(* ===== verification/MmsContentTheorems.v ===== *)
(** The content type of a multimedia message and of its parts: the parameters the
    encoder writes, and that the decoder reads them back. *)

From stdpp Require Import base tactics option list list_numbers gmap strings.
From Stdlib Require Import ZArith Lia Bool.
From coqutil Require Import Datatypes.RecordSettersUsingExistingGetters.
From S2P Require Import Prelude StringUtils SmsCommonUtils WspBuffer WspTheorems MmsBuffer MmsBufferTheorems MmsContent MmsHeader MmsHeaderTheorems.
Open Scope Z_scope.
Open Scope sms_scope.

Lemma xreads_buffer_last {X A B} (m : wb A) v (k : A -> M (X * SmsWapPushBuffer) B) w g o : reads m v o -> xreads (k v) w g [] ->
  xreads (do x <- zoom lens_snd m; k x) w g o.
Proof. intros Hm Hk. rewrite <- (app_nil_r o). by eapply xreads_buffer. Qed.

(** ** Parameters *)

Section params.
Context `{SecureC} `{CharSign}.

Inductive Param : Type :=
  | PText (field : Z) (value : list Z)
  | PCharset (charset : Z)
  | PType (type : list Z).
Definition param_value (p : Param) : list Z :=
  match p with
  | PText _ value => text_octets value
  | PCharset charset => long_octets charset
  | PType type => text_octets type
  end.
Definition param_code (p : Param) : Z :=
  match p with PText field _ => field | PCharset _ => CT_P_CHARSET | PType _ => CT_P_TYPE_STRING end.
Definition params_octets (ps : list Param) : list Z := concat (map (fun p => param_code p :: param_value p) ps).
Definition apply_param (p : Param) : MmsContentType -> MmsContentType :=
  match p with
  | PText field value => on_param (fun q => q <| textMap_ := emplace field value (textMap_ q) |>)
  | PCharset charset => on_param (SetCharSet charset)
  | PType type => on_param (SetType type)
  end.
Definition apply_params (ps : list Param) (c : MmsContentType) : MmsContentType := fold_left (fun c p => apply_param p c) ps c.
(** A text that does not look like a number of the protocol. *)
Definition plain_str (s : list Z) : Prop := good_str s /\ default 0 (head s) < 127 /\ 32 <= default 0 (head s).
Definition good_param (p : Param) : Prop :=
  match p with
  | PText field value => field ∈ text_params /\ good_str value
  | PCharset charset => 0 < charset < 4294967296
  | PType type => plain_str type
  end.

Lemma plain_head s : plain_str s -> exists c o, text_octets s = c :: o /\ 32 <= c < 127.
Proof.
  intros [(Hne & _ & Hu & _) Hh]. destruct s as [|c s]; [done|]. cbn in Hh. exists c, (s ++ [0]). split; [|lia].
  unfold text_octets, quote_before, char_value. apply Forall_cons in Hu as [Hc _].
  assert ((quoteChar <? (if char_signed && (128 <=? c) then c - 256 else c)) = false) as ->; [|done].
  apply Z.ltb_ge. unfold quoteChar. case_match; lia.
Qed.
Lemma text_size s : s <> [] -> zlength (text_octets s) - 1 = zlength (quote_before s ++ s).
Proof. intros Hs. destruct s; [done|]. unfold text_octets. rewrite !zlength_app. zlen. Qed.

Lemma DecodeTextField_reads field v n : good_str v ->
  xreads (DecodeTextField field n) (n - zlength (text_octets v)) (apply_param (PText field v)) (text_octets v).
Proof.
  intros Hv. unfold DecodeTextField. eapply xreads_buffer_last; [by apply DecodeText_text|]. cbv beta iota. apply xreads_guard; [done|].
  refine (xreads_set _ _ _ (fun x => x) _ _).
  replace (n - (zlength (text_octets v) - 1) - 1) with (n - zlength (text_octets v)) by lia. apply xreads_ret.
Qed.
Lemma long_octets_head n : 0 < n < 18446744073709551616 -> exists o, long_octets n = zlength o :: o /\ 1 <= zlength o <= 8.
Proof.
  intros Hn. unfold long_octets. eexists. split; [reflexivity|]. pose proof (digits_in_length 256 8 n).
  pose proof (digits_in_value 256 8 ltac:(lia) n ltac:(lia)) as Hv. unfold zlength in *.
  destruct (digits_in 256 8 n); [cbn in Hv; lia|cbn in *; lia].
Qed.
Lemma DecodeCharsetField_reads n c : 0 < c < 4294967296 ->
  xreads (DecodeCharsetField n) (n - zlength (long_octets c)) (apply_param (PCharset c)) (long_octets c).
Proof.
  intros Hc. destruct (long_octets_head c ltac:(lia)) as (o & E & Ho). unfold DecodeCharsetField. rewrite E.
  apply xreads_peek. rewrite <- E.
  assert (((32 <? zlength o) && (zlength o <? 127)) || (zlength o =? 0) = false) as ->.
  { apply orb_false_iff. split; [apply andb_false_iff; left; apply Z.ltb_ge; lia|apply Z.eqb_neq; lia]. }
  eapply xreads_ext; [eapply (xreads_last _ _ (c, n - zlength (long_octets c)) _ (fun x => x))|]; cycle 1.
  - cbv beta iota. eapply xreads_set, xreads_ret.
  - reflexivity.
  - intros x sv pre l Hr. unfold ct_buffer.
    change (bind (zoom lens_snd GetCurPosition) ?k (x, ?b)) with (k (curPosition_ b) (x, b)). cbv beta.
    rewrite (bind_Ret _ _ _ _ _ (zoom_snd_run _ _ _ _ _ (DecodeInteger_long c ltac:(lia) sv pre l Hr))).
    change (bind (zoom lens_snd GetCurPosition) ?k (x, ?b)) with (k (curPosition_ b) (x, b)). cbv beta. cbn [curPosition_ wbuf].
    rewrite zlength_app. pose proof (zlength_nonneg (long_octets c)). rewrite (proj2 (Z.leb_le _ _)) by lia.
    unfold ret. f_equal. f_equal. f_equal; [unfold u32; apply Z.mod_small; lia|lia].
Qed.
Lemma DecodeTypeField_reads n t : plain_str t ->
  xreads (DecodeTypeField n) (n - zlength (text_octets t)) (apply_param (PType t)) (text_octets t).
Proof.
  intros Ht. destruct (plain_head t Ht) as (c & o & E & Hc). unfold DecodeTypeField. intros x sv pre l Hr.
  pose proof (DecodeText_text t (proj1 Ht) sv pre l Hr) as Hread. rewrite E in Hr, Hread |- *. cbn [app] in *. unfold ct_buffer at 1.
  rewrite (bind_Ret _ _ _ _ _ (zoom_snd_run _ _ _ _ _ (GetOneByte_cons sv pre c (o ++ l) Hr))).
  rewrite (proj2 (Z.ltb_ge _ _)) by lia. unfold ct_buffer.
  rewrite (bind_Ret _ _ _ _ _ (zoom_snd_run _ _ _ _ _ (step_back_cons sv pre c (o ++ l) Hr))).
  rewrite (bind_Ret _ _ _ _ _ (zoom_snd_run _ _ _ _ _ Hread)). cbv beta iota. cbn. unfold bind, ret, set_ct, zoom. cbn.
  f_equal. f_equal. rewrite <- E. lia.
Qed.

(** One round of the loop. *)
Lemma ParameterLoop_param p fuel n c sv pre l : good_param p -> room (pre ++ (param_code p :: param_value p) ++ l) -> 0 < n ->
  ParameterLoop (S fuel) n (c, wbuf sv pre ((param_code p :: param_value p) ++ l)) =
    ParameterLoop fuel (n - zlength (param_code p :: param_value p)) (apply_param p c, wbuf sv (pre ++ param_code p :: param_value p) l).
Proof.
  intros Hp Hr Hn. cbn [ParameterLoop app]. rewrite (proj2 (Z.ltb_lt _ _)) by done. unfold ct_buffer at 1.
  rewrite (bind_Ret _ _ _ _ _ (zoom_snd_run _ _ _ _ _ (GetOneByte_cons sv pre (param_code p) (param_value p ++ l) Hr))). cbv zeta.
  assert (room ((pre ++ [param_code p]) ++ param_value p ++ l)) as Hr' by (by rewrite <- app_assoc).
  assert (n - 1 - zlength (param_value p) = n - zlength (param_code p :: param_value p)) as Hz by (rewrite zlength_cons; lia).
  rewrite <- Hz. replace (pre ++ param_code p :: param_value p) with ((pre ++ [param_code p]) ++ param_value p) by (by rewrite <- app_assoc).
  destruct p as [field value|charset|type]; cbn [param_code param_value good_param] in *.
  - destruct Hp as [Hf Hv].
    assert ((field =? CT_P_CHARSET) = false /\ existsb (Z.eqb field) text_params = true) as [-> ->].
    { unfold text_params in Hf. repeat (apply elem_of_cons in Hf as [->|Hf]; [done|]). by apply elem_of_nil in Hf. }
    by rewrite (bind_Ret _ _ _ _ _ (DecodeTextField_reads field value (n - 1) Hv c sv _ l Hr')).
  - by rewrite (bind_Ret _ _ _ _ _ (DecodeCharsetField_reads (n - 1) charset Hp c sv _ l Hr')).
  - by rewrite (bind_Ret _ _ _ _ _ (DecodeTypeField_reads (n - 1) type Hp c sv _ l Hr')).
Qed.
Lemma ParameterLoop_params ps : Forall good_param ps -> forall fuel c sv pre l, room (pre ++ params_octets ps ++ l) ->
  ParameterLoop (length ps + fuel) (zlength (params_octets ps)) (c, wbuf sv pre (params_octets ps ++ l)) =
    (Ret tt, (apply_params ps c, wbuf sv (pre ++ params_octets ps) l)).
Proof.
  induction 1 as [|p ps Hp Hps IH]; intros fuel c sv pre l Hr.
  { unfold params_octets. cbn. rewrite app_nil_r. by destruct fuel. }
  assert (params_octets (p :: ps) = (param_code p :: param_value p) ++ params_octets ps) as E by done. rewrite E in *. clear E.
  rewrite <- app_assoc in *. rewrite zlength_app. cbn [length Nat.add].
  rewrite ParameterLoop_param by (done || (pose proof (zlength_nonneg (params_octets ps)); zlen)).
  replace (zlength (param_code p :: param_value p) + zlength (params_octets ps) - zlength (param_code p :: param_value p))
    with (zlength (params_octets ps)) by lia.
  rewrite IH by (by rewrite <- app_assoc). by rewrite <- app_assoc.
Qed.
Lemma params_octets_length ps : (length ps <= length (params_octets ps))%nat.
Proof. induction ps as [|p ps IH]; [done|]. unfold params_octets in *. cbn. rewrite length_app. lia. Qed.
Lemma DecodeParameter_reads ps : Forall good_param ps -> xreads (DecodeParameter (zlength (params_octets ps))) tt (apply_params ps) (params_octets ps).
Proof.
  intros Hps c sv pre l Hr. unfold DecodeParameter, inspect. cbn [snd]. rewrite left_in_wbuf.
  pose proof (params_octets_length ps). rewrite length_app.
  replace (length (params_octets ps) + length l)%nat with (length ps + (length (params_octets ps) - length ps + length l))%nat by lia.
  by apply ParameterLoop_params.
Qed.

[DESCRIPTION OF THE TASK]
The lines above starting at the one that contains "induction 1 as" and ending at the one that contains "rewrite <- app_assoc in" must be transcribed exactly, and no other lines may appear.

[WRITTEN REPLY]
  induction 1 as [|p ps Hp Hps IH]; intros fuel c sv pre l Hr.
  { unfold params_octets. cbn. rewrite app_nil_r. by destruct fuel. }
  assert (params_octets (p :: ps) = (param_code p :: param_value p) ++ params_octets ps) as E by done. rewrite E in *. clear E.
  rewrite <- app_assoc in *. rewrite zlength_app. cbn [length Nat.add].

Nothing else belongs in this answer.